ASSIGNMENT => From the entries below, copy every line where the string "revert" appears.

[Collection entries]
____

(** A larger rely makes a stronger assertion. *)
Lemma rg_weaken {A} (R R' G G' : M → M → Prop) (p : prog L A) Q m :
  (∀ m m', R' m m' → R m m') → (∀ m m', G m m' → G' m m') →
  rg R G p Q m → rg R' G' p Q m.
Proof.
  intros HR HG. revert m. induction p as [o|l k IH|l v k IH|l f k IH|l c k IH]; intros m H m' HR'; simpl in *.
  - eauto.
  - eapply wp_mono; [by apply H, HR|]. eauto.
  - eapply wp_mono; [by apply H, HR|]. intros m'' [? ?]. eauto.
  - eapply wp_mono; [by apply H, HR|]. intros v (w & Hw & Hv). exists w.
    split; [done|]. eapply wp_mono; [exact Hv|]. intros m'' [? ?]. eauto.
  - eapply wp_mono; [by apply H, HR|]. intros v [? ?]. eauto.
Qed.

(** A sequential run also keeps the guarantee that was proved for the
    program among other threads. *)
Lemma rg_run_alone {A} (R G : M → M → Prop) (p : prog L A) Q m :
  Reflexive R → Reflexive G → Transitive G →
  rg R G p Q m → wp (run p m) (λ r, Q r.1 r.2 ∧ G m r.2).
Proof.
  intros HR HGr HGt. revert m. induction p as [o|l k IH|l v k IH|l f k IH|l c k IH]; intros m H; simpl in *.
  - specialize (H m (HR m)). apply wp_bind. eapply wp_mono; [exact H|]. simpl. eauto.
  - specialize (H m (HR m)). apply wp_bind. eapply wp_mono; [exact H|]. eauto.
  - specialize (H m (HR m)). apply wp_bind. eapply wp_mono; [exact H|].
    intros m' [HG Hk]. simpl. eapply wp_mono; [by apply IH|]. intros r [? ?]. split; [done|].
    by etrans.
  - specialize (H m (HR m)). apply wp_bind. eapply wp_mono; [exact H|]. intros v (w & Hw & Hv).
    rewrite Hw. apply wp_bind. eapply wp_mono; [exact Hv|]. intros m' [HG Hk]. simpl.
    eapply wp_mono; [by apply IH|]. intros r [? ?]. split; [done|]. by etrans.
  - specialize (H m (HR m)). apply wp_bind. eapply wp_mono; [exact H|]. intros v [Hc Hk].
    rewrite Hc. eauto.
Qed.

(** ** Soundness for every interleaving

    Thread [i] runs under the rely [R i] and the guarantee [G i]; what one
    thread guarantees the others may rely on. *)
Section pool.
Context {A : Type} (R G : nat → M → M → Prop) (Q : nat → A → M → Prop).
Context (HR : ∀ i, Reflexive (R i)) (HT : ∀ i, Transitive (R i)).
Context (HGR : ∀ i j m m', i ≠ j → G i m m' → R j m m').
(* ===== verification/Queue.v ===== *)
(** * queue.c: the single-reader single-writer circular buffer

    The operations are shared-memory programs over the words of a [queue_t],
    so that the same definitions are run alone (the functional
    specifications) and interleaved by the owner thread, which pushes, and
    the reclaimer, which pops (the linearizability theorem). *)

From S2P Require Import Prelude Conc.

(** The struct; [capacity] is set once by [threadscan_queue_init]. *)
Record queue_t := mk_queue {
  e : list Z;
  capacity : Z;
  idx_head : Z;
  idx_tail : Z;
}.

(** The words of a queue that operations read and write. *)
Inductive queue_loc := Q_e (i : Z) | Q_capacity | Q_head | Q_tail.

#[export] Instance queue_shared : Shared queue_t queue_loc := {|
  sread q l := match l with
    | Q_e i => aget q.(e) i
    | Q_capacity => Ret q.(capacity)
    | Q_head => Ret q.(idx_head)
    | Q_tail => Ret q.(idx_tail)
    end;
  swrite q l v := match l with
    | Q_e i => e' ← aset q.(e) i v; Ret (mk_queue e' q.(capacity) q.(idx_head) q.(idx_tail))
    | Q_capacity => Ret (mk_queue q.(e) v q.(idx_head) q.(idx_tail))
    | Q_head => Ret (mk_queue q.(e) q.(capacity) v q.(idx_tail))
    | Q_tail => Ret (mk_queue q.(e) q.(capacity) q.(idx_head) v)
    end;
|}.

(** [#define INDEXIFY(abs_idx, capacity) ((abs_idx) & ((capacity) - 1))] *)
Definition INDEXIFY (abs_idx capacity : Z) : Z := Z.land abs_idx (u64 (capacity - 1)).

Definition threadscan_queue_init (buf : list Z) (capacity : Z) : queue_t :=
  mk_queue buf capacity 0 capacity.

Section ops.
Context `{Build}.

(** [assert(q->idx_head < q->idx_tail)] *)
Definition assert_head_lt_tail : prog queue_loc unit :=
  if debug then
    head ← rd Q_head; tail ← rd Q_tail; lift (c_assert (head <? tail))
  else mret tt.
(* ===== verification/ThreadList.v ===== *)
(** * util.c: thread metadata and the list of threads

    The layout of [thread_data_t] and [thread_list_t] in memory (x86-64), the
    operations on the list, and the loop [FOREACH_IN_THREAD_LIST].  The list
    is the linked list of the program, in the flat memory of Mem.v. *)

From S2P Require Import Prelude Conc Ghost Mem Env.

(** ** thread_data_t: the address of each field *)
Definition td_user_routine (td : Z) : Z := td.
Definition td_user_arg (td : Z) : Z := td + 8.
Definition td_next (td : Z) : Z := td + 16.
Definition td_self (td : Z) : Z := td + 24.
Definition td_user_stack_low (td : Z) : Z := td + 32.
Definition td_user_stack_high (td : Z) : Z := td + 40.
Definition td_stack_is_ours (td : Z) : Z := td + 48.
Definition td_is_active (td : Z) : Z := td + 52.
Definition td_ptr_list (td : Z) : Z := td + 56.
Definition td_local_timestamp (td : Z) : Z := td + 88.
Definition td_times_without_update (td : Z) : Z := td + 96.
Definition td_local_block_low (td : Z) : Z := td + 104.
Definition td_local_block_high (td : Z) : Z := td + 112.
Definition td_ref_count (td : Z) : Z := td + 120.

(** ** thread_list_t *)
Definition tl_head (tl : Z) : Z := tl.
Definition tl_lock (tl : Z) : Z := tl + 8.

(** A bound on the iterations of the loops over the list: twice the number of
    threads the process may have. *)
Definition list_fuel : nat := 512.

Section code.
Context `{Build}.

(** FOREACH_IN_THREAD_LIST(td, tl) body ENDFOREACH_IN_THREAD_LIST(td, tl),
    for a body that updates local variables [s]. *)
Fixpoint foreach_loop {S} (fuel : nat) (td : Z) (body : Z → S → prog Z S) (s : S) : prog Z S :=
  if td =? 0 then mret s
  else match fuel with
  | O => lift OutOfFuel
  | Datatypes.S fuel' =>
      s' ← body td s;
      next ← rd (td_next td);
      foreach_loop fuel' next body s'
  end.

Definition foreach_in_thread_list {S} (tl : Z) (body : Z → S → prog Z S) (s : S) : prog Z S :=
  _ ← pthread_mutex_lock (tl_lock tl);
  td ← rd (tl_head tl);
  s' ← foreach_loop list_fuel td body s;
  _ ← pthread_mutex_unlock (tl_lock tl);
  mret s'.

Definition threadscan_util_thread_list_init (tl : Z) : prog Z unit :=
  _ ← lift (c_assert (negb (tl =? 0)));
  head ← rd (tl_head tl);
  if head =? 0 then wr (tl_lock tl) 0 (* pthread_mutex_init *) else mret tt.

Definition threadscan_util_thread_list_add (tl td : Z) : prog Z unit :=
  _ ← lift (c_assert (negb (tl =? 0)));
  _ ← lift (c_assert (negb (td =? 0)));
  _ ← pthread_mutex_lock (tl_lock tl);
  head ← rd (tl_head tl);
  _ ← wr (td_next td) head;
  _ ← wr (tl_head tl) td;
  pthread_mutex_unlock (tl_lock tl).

____

TASK ANSWER =>
  intros HR HG. revert m. induction p as [o|l k IH|l v k IH|l f k IH|l c k IH]; intros m H m' HR'; simpl in *.
  intros HR HGr HGt. revert m. induction p as [o|l k IH|l v k IH|l f k IH|l c k IH]; intros m H; simpl in *.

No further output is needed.